By Nutritionist Steph Wearne
Next time you visit the supermarket you may notice a number of stars jumping out at you on the bottom of packages. May I introduce you to the newest marketing campaign to persuade you to buy processed nutrient poor food. This Health Star Rating System (HSR) has been developed by the Federal Government to add even more confusion to the already dreaded chore of grocery shopping.
The HSR system is supposed to help you choose the healthier products by allocating a star rating to a product from a measly half a star to a 'nutritious' five stars. The amount of stars depends on the type of food, it's calories, and then also considers what they have deemed risk nutrients (saturated fats, sugars and sodium) and positive nutrients (protein, fibre and proportion of fruits/vegetables/legumes/nuts) per 100g or 100ml.
I am outraged at the release of this system which will by no means result in consumers having more knowledge about which foods are most nutritious. Firstly let's look at the 'risk nutrients'. Emerging modern day research is now showing that saturated fats may not be the enemy and in fact are not associated with increased risk of cardiovascular disease, but can actually be beneficial (1,2,3). Take coconut oil for example, which is 94% saturated fat, but the system does not take into account that 50% of that fat is medium chain triglycerides which are thought to be metabolized differently providing more energy and anti-microbial effects (4,5,6). On the Star System any products using coconut oil would have a low rating because of the 'risky' saturated fat. The fats that should be considered risky are trans fats yet these do not come into the equation at all with refined margarine rating at 3.5 stars, the same as olive oil!
What is even more outrageous is that additives and preservatives are completely ignored with this new system. Sanatorium are raving that their new reduced sugar Up & Go is five stars, however would you buy this for your kids knowing these were some of the ingredients: wheat maltodextrin, soy protein, cane sugar, vegetable oils (sunflower, canola), flavours, inulin, hi-maize™ starch, food acid (332), vegetable gums (460, 466, 407), stabiliser (452), salt? I sure hope not!
Furthermore, the system can reward products that have travelled a million miles and gone through 10 or more refining processes before reaching the supermarket shelves. As a Nutritionist that advocates local, natural whole foods this is simply deplorable.
When we look at the 'positive' nutrients, of course it is great that products high in protein, fibre vegetables, fruit, nuts and legumes result in more stars, but what about the commonly deficient omega-3 fatty acids, B or D vitamins and minor minerals? Products are being promoted as nutritious yet the full nutritional value is not accounted for. Water crackers are likely to rate high because they have no 'risk' nutrients and are low in calories, yet they are made of refined wheat flour, palm oil, salt and a raising agent, resulting in negligible nutrition value.
My final criticism is that the star Rating System is voluntary. If my product didn't rate above 3 stars then of course I am not going to disclose this to the public.

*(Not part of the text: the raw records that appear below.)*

Definition add_subtask (self : addr) (name : string) : M world addr :=
  g ← gid self;
  d ← request_with (CreateSubtaskForTask g name)
                   (Store.create_subtask_for_task g name);
  task ← new d;
  o ← deref self;
  match __subtasks o with
  | Some l =>
      assign self {| _task := _task o; __parent := __parent o;
                     __subtasks := Some (l ++ [task]) |} ;;
      mret task
  | None => raise AttributeError
  end.

Definition _field (self : addr) (field_name : string)
  : M world (option Store.custom_field) :=
  o ← deref self;
  mret (List.find (fun f => String.eqb (Store.field_name f) field_name)
                  (Store.t_custom_fields (_task o))).

(** [field[type + "_value"]], or [field["display_value"]] for a
    ["multi_enum"] field. *)
Definition raw_field_value (f : Store.custom_field) : Store.value :=
  if String.eqb (Store.field_type f) "multi_enum" then Store.display_value f
  else Store.typed_value f.

Definition field_value (self : addr) (field_name : string) : M world Store.value :=
  field ← _field self field_name;
  match field with
  | None => mret Store.VNone
  | Some f =>
      match raw_field_value f with
      | Store.VDict n => mret (Store.VStr n)
      | result => mret result
      end
  end.
(** Every guild-changing request keeps the invariant. *)
Lemma guildOp_RolesWithin (cast : string -> option ObjectId) (op : GuildOp)
      (w : World) :
  Forall RolesWithin (guilds (db w)) ->
  Forall RolesWithin (guilds (db (snd (run (guildOp cast op) w)))).
Proof.
  intros H. destruct w as [s o]. simpl in H.
  destruct op as [u n f gid cid | now u c | a gid uid | a gid n c p
                 | u gid iid c now]; simpl guildOp.
  - unfold run, createGuild, bind, getDb, putDb, orThrow, throw, fail, send,
      ret. simpl.
    destruct (insertOne Guild._id _ (guilds s)) as [gs|] eqn:Hgs; simpl;
      [|assumption].
    assert (Forall RolesWithin gs).
    { eapply Forall_insertOne; eauto. apply RolesWithin_preSave. }
    destruct (insertOne Channel._id _ (channels s)); simpl; assumption.
  - rewrite joinGuild_run. simpl.
    destruct (inviteOf c s) as [i|]; [|assumption].
    destruct (Invite.isExpired now i); [assumption|].
    destruct (Invite.isMaxUsesReached i); [assumption|].
    destruct (findById Guild._id (Invite.guild i) (guilds s)) as [g|] eqn:Hg;
      [|assumption].
    destruct (includes (Guild.members g) u); [assumption|]. simpl.
    apply findById_key in Hg as [_ Hg].
    apply (Forall_updateOne RolesWithin RolesWithin); auto.
    intros d _ _. apply RolesWithin_addMember.
    rewrite Forall_forall in H. now apply H.
  - unfold run, removeMember, bind, getDb, putDb, orFail, orThrow, throw,
      failIf, fail, send, emit, ret. simpl.
    destruct (findById Guild._id gid (guilds s)) as [g|]; simpl; [|assumption].
    destruct (canDo "KICK_MEMBERS" g a); simpl; [|assumption].
    destruct (Guild.owner g =? uid); simpl; [assumption|].
    destruct (cast uid) as [m|]; simpl; [|assumption].
    unfold updateMany. apply Forall_map.
    assert (Hmid : Forall (MidKick gid m)
                     (updateOne (fun g0 => Guild._id g0 =? gid)
                                (pullMember m) (guilds s))).
    { apply (Forall_updateOne RolesWithin); [now left | | assumption].
      intros d Hd Hp. right. exists d. apply String.eqb_eq in Hp. auto. }
    eapply Forall_impl; [|exact Hmid].
    intros g0 Hg0. now apply RolesWithin_kicked.
  - unfold run, createRole, bind, getDb, putDb, orFail, failIf, fail, send,
      emit, ret. simpl.
    destruct (findById Guild._id gid (guilds s)) as [g|] eqn:Hg; simpl;
      [|assumption].
    destruct (canDo "MANAGE_ROLES" g a); simpl; [|assumption].
    apply findById_key in Hg as [_ Hg].
    apply (Forall_updateOne RolesWithin RolesWithin); auto.
    intros d _ _. apply RolesWithin_newRole; [reflexivity|].
    rewrite Forall_forall in H. now apply H.
  - unfold run, createInvite, bind, getDb, putDb, orFail, orThrow, throw,
      failIf, fail, send, ret. simpl.
    destruct (findById Guild._id gid (guilds s)) as [g|]; simpl; [|assumption].
    destruct (includes (Guild.members g) u); simpl; [|assumption].
    destruct (canDo "CREATE_INVITE" g u); simpl; [|assumption].
    destruct (existsb _ (invites s)); simpl; [assumption|].
    destruct (insertOne Invite._id _ (invites s)); simpl; assumption.
Qed.

Lemma guildReachable_RolesWithin (cast : string -> option ObjectId)
      (w : World) :
  guildReachable cast w -> Forall RolesWithin (guilds (db w)).
Proof.
  induction 1 as [w Hw | w op Hw IH].
  - rewrite Hw. constructor.
  - now apply guildOp_RolesWithin.
Qed.

Lemma find_map_stable {D} (p : D -> bool) (h : D -> D) (l : list D) :
  (forall d, p (h d) = p d) ->
  find p (map h l) = option_map h (find p l).
Proof.
  intros Hp. induction l as [|a l IH]; simpl; [reflexivity|].
  rewrite Hp. now destruct (p a).
Qed.

(** The kick handler, outcome by outcome. *)
Lemma removeMember_run (cast : string -> option ObjectId)
      (a gid : ObjectId) (uid : string) (w : World) :
  run (removeMember cast a gid uid) w =
  match findById Guild._id gid (guilds (db w)) with
  | None => (mkResponse 404 (BMessage "Guild not found"), w)
  | Some g =>
      if canDo "KICK_MEMBERS" g a
      then
        if Guild.owner g =? uid
        then (mkResponse 403 (BMessage "Cannot remove the guild owner"), w)
        else
          match cast uid with
          | None => (mkResponse 500 (BMessage "Server error"), w)
          | Some m =>
              (mkResponse 200 (BMessage "Member removed successfully"),
               mkWorld
                 (setGuilds
                    (updateMany
                       (fun g0 => (Guild._id g0 =? gid) &&
                                  existsb (fun r => includes (Role.members r) m)
                                          (Guild.roles g0))
                       (pullFromRoles m)
                       (updateOne (fun g0 => Guild._id g0 =? gid)
                                  (pullMember m) (guilds (db w))))
                    (db w))
                 (io w ++
                  [mkEmit ("guild:" ++ gid)%string "memberRemove"
                          (PMember gid uid);
                   mkEmit ("user:" ++ uid)%string "kickedFromGuild"
                          (PKicked gid (Guild.name g))]))
          end
      else (mkResponse 403
              (BMessage "You do not have permission to kick members"), w)
  end.
Proof.
  destruct w as [s o].
  unfold run, removeMember, bind, getDb, putDb, orFail, orThrow, throw,
    failIf, fail, send, emit, ret. simpl.
  destruct (findById Guild._id gid (guilds s)) as [g|]; simpl; [|reflexivity].
  destruct (canDo "KICK_MEMBERS" g a); simpl; [|reflexivity].
  destruct (Guild.owner g =? uid); simpl; [reflexivity|].
  destruct (cast uid) as [m|]; simpl; [|reflexivity].
  now rewrite <- app_assoc.
Qed.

It will be taken on board by large scale manufacturers that can afford the expense of calculating the stars for their products with smaller companies products being overlooked even though they might be 5 stars with no preservatives and additives.
In my opinion, if it has a packet or package to print any number of stars on it should not be a regular item in your shopping bag in the first place! Forget the stars that are essentially trying to con you that after being refined and processed these products can still be 'healthy'. Choose foods that have come straight from the plant, animal or earth where no calculations are needed to prove it's nutritional value.

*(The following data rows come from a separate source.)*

(** C8 (as amended). When the file can be opened for writing and no text
    of the records holds a lone surrogate, saving the records as JSON
    raises nothing, and reading the file back gives as many objects as
    there were records, each with the eight field names in the order of
    the record and the very strings of its fields. Every byte of a
    non-ASCII character is written as it is. *)
Theorem json_round_trip (refused : string -> option string)
    (films : list Film) (filename : string) (fs : gmap string string) :
  refused filename = None ->
  Forall (fun f => encodable f = true) films ->
  exists fs',
    save_to_json refused films filename fs = (None, fs')
    /\ json_load fs' filename
       = Ok (PList
               ((fun f =>
                   PDict [("title", PStr (title f));
                          ("original_title", PStr (original_title f));
                          ("year", PStr (year f));
                          ("rating", PStr (rating f));
                          ("genres", PStr (genres f));
                          ("country", PStr (country f));
                          ("url", PStr (url f));
                          ("director", PStr (director f))]) <$> films))
    /\ length (film_objs films) = length films
    /\ forall c, (nat_of_ascii c < 128)%nat \/ escape_char c = String c "".
Proof.
  intros Hopen Hfilms. unfold save_to_json. rewrite Hopen.
  rewrite write_chunks_films by done.
  eexists. split; [done|]. split; [|split].
  - unfold json_load. rewrite lookup_insert_eq.
    apply loads_dumps_films.
  - apply length_fmap.
  - intros c. destruct c as [[] [] [] [] [] [] [] []];
      (by right) || (left; vm_compute; lia).
Qed.

End JsonRoundTrip.

(** ** More on the collector *)

Lemma films_from_app requests_get BeautifulSoup (page a b : nat) :
  films_from requests_get BeautifulSoup page (a + b)
  = films_from requests_get BeautifulSoup page a
    ++ films_from requests_get BeautifulSoup (page + a) b.
Proof.
  revert page. induction a as [|a IH]; intros page; simpl.
  - by rewrite Nat.add_0_r.
  - rewrite IH, <- (assoc_L (++)).
    by replace (S page + a)%nat with (page + S a)%nat by lia.
Qed.

Lemma page_films_stop requests_get BeautifulSoup (page : nat) :
  page_cards requests_get BeautifulSoup page = [] ->
  page_films requests_get BeautifulSoup page = [].
Proof. unfold page_films. by intros ->. Qed.

Section CollectorRuns.

Variable requests_get : string -> py Response.
Variable BeautifulSoup : string -> string -> py Soup.

Local Abbreviation while_loop := (while_loop requests_get BeautifulSoup).
Local Abbreviation get_top_films := (get_top_films requests_get BeautifulSoup).
Local Abbreviation page_cards := (page_cards requests_get BeautifulSoup).
Local Abbreviation page_raises := (page_raises requests_get BeautifulSoup).
Local Abbreviation page_films := (page_films requests_get BeautifulSoup).
Local Abbreviation films_from := (films_from requests_get BeautifulSoup).

Implicit Types (count : Z) (films : list Film) (net : list string).

(** What a run of the loop that ends has done: it asked for [j]
    consecutive pages, all but the last with cards and each asked for
    while records were still missing, and it holds the first [count]
    records of these pages. *)
Lemma while_loop_run count fuel : forall films page net films' net',
  Z.of_nat (length films) <= count ->
  while_loop fuel count films page net = Some (Ok films', net') ->
  exists j, (j <= fuel)%nat
    /\ net' = net ++ (page_url <$> seq page j)
    /\ films' = take (Z.to_nat count) (films ++ films_from page j)
    /\ (forall i, (S i < j)%nat -> page_cards (page + i) <> [])
    /\ (forall i, (i < j)%nat ->
          Z.of_nat (length (films ++ films_from page i)) < count)
    /\ (j = 0%nat -> count <= Z.of_nat (length films))
    /\ ((0 < j)%nat ->
        page_cards (page + (j - 1)) = []
        \/ count <= Z.of_nat (length (films ++ films_from page j)))
    /\ (forall i, (i < j)%nat -> page_raises (page + i) = None).
Proof.
  induction fuel as [|fuel IH]; intros films page net films' net' Hlen Hrun.
  - simpl in Hrun. case_bool_decide as Hshort; [done|].
    injection Hrun as <- <-. exists 0%nat. simpl.
    rewrite !app_nil_r, take_ge by lia.
    repeat split; (done || lia || (intros; lia)).
  - destruct (decide (count <= Z.of_nat (length films))) as [Hfull|Hshort].
    { rewrite while_loop_full in Hrun by done. injection Hrun as <- <-.
      exists 0%nat. simpl. rewrite !app_nil_r, take_ge by lia.
      repeat split; (done || lia || (intros; lia)). }
    destruct (decide (page_cards page = [])) as [Hstop|Hlive].
    { destruct (page_raises page) as [e|] eqn:Hquiet.
      { by rewrite (while_loop_raise_here _ _ _ _ _ _ _ e) in Hrun
          by (done || lia). }
      rewrite while_loop_stop_here in Hrun by (done || lia).
      injection Hrun as <- <-. exists 1%nat. simpl.
      rewrite page_films_stop by done. simpl.
      rewrite !app_nil_r, take_ge by lia.
      split; [lia|]. split; [done|]. split; [done|].
      split; [intros i Hi; lia|].
      split; [intros i Hi; replace i with 0%nat by lia; simpl;
              rewrite app_nil_r; lia|].
      split; [done|]. split; [intros _; left; by rewrite Nat.add_0_r|].
      intros i Hi. replace i with 0%nat by lia. by rewrite Nat.add_0_r. }
    rewrite while_loop_next in Hrun by (done || lia).
    rewrite for_cards_take in Hrun by lia. fold (page_films page) in Hrun.
    apply IH in Hrun
      as (j & Hj & -> & -> & Hcards & Hmin & Hzero & Hend & Hquiet);
      [|rewrite length_take; lia].
    exists (S j). split; [lia|].
    split; [simpl; by rewrite <- (assoc_L (++))|].
    split; [simpl; by rewrite take_take_app, <- (assoc_L (++))|].
    split; [|split; [|split; [done|split]]].
    4:{ intros [|i] Hi.
        - rewrite Nat.add_0_r. by apply page_cards_no_raise.
        - replace (page + S i)%nat with (S page + i)%nat by lia.
          apply Hquiet. lia. }
    + intros [|i] Hi; [by rewrite Nat.add_0_r|].
      replace (page + S i)%nat with (S page + i)%nat by lia.
      apply Hcards. lia.
    + intros [|i] Hi; simpl; [rewrite app_nil_r; lia|].
      specialize (Hmin i ltac:(lia)).
      rewrite !length_app, length_take, length_app in *. lia.
    + intros _. destruct (decide (j = 0%nat)) as [->|Hj0].
      * right. specialize (Hzero eq_refl). simpl.
        rewrite length_take in Hzero. rewrite app_nil_r. lia.
      * destruct (Hend ltac:(lia)) as [Hstop|Hreach].
        -- left. by replace (page + (S j - 1))%nat
             with (S page + (j - 1))%nat by lia.
        -- right. simpl.
           rewrite !length_app, length_take, length_app in *. lia.
Qed.

(** The same for [get_top_films], which starts at page 1 with no
    record. *)
Lemma get_top_films_run fuel count films net :
  get_top_films fuel count = Some (Returned films, net) ->
  1 <= count
  /\ exists j, (0 < j <= fuel)%nat
    /\ net = page_url <$> seq 1 j
    /\ films = take (Z.to_nat count) (films_from 1 j)
    /\ (forall i, (S i < j)%nat -> page_cards (1 + i) <> [])
    /\ (forall i, (i < j)%nat -> Z.of_nat (length (films_from 1 i)) < count)
    /\ (page_cards (1 + (j - 1)) = []
        \/ count <= Z.of_nat (length (films_from 1 j))).
Proof.
  rewrite get_top_films_eq. case_bool_decide as Hrange; [done|].
  destruct (while_loop fuel count [] 1 []) as [[[films'|e] net']|] eqn:Hrun;
    [|done..].
  intros [= <- <-]. split; [lia|].
  apply while_loop_run in Hrun
    as (j & Hj & -> & -> & Hcards & Hmin & Hzero & Hend & _); [|simpl; lia].
  assert (j <> 0%nat) as Hj0.
  { intros ->. specialize (Hzero eq_refl). simpl in Hzero. lia. }
  exists j. split; [lia|]. split; [done|].
  split; [simpl; by rewrite take_take, Nat.min_id|].
  split; [done|]. split; [done|]. apply Hend. lia.
Qed.

(** X1. Every run of [get_top_films] that returns asked for pages 1..j
    for some j >= 1, in this order: all of them but the last came with
    cards and were asked for while records were still missing, the last
    one either has no cards or completes the count, and the list
    returned is the first [count] records of these pages. *)
Theorem returned_run fuel count films net :
  get_top_films fuel count = Some (Returned films, net) ->
  exists j, (1 <= j <= fuel)%nat
    /\ net = page_url <$> seq 1 j
    /\ films = take (Z.to_nat count) (films_from 1 j)
    /\ (forall p, (1 <= p < j)%nat ->
          page_cards p <> [] /\ Z.of_nat (length (films_from 1 p)) < count)
    /\ (page_cards j = [] \/ count <= Z.of_nat (length (films_from 1 j))).
Proof.
  intros Hrun.
  apply get_top_films_run in Hrun
    as (_ & j & Hj & Hnet & Hfilms & Hcards & Hmin & Hend).
  exists j. split; [lia|]. split; [done|]. split; [done|]. split.
  - intros p Hp. split.
    + replace p with (1 + (p - 1))%nat by lia. apply Hcards. lia.
    + apply (Hmin p). lia.
  - by replace j with (1 + (j - 1))%nat at 1 by lia.
Qed.

(** X2. A run that returns has sent at least one request and at most as
    many as the loop made turns; the first one is for the listing URL
    without page parameter, and no URL is requested twice. *)
Theorem returned_requests fuel count films net :
  get_top_films fuel count = Some (Returned films, net) ->
  head net = Some "https://kino.mail.ru/cinema/top/"
  /\ (1 <= length net <= fuel)%nat
  /\ NoDup net.
Proof.
  intros (_ & j & Hj & -> & _)%get_top_films_run.
  rewrite length_fmap, length_seq. split; [|split; [lia|]].
  - destruct j as [|j]; [lia|]. done.
  - apply page_urls_NoDup. lia.
Qed.

(** X3. A run returns fewer records than asked for only when the last
    page it requested gave no cards (failed fetch, empty body, or a
    document without cards). *)
Theorem short_result_means_stop fuel count films net :
  get_top_films fuel count = Some (Returned films, net) ->
  Z.of_nat (length films) < count ->
  page_cards (length net) = [].
Proof.
  intros (_ & j & Hj & -> & -> & _ & _ & Hend)%get_top_films_run Hshort.
  rewrite length_fmap, length_seq.
  destruct Hend as [Hstop|Hreach].
  - by replace j with (1 + (j - 1))%nat by lia.
  - rewrite length_take in Hshort. lia.
Qed.

(** X4. Asking for fewer films gives a prefix of what asking for more
    gives: when the runs for [n <= m] both return, the records for [n]
    are the first [n] of those for [m], and the requests for [n] are the
    first of those for [m]. *)
Theorem fewer_is_prefix fuel fuel' (n m : Z) films films' net net' :
  n <= m ->
  get_top_films fuel n = Some (Returned films, net) ->
  get_top_films fuel' m = Some (Returned films', net') ->
  films = take (Z.to_nat n) films' /\ net `prefix_of` net'.
Proof.
  intros Hnm Hn Hm.
  apply get_top_films_run in Hn
    as (Hn1 & j & Hj & -> & -> & Hlive & Hmin & Hend).
  apply get_top_films_run in Hm
    as (_ & j' & Hj' & -> & -> & Hlive' & Hmin' & Hend').
  destruct (decide (j = j')) as [<-|Hne].
  { split; [|done]. rewrite take_take. f_equal. lia. }
  destruct (decide (j < j')%nat) as [Hlt|Hgt].
  - pose proof (Hlive' (j - 1)%nat ltac:(lia)) as Hcards.
    pose proof (Hmin' j ltac:(lia)) as Hless.
    destruct Hend as [Hstop|Hreach]; [done|].
    replace j' with (j + (j' - j))%nat by lia.
    rewrite films_from_app, seq_app, fmap_app. split.
    + rewrite take_take, take_app_le by lia. f_equal. lia.
    + by apply prefix_app_r.
  - pose proof (Hlive (j' - 1)%nat ltac:(lia)) as Hcards.
    pose proof (Hmin j' ltac:(lia)) as Hless.
    destruct Hend' as [Hstop|Hreach]; [done|lia].
Qed.

End CollectorRuns.

(** ** Stripped text *)

Section Strip.

Import PyStr.

Lemma lstrip_cons (a : ascii) (s1 : string) :
  lstrip (String a s1)
  = if is_space1 a then lstrip s1
    else match s1 with
         | EmptyString => String a s1
         | String b s2 =>
             if is_space2 a b then lstrip s2
             else match s2 with
                  | EmptyString => String a s1
                  | String c s3 =>
                      if is_space3 a b c then lstrip s3 else String a s1
                  end
         end.
Proof. done. Qed.

Lemma lstrip_rev_cons (a : ascii) (s1 : list ascii) :
  lstrip_rev (a :: s1)
  = if is_space1 a then lstrip_rev s1
    else match s1 with
         | [] => a :: s1
         | b :: s2 =>
             if is_space2 b a then lstrip_rev s2
             else match s2 with
                  | [] => a :: s1
                  | c :: s3 =>
                      if is_space3 c b a then lstrip_rev s3 else a :: s1
                  end
         end.
Proof. done. Qed.

(** Stripping at the front never makes a string longer. *)
Lemma lstrip_length_le (n : nat) : forall s,
  (String.length s <= n)%nat ->
  (String.length (lstrip s) <= String.length s)%nat.
Proof.
  induction n as [|n IH]; intros s Hn.
  { destruct s; simpl in *; [done|lia]. }
  destruct s as [|a s1]; [done|]. rewrite lstrip_cons. simpl in Hn.
  destruct (is_space1 a).
  { specialize (IH s1 ltac:(lia)). simpl. lia. }
  destruct s1 as [|b s2]; [done|]. simpl in Hn.
  destruct (is_space2 a b).
  { specialize (IH s2 ltac:(lia)). simpl. lia. }
  destruct s2 as [|c s3]; [done|]. simpl in Hn.
  destruct (is_space3 a b c); [|done].
  specialize (IH s3 ltac:(lia)). simpl. lia.
Qed.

1. P.Siri-Tarino, Q.Sun, FB Hu, R. Krauss, Meta-analysis of prospective cohort studies evaluating the association of saturated fat with cardiovascular disease, American Society for Nutrition, 2010.
2. A.Astrup, Yoghurt and dairy product consumption to prevent cardiometabolic disease: epidemiologic and experimental studies, American Society for Nutrition, 2014.
3. L. Schwingsshackl, G. Hoffmann, Dietary fatty acids in the secondary prevention of coronary heart disease: a systematic review, meta-analysis and meta-regression, BMJ, 2014
4. T. Matsuo, M Matsuo,N Taguchi, H Takeuchi, The thermic effect is greater for structured medium- and long-chain triaclyglycerols versus long-chain triacylglycerols in healthy young women, Metabolism, 2001
5. MP St Onge, C Bourque, PJ Jones, R Ross, WE Parsons, Medium versus long chain triglycerides for 27 days increases fat oxidation and energy expenditure without resulting in changes in body composition in overweight women. International Journal Obesity Related Metabolism Disorders, 2003
6. M takahashi, S Inoue, K Hayama, K Ninomiya, S Abe, Inhibition of Candida myselia growth by a medium chain fatty acids, capric acid in vitro and its therapeutic efficacy in murine oral candidiasis, Med Mycol J, 2012.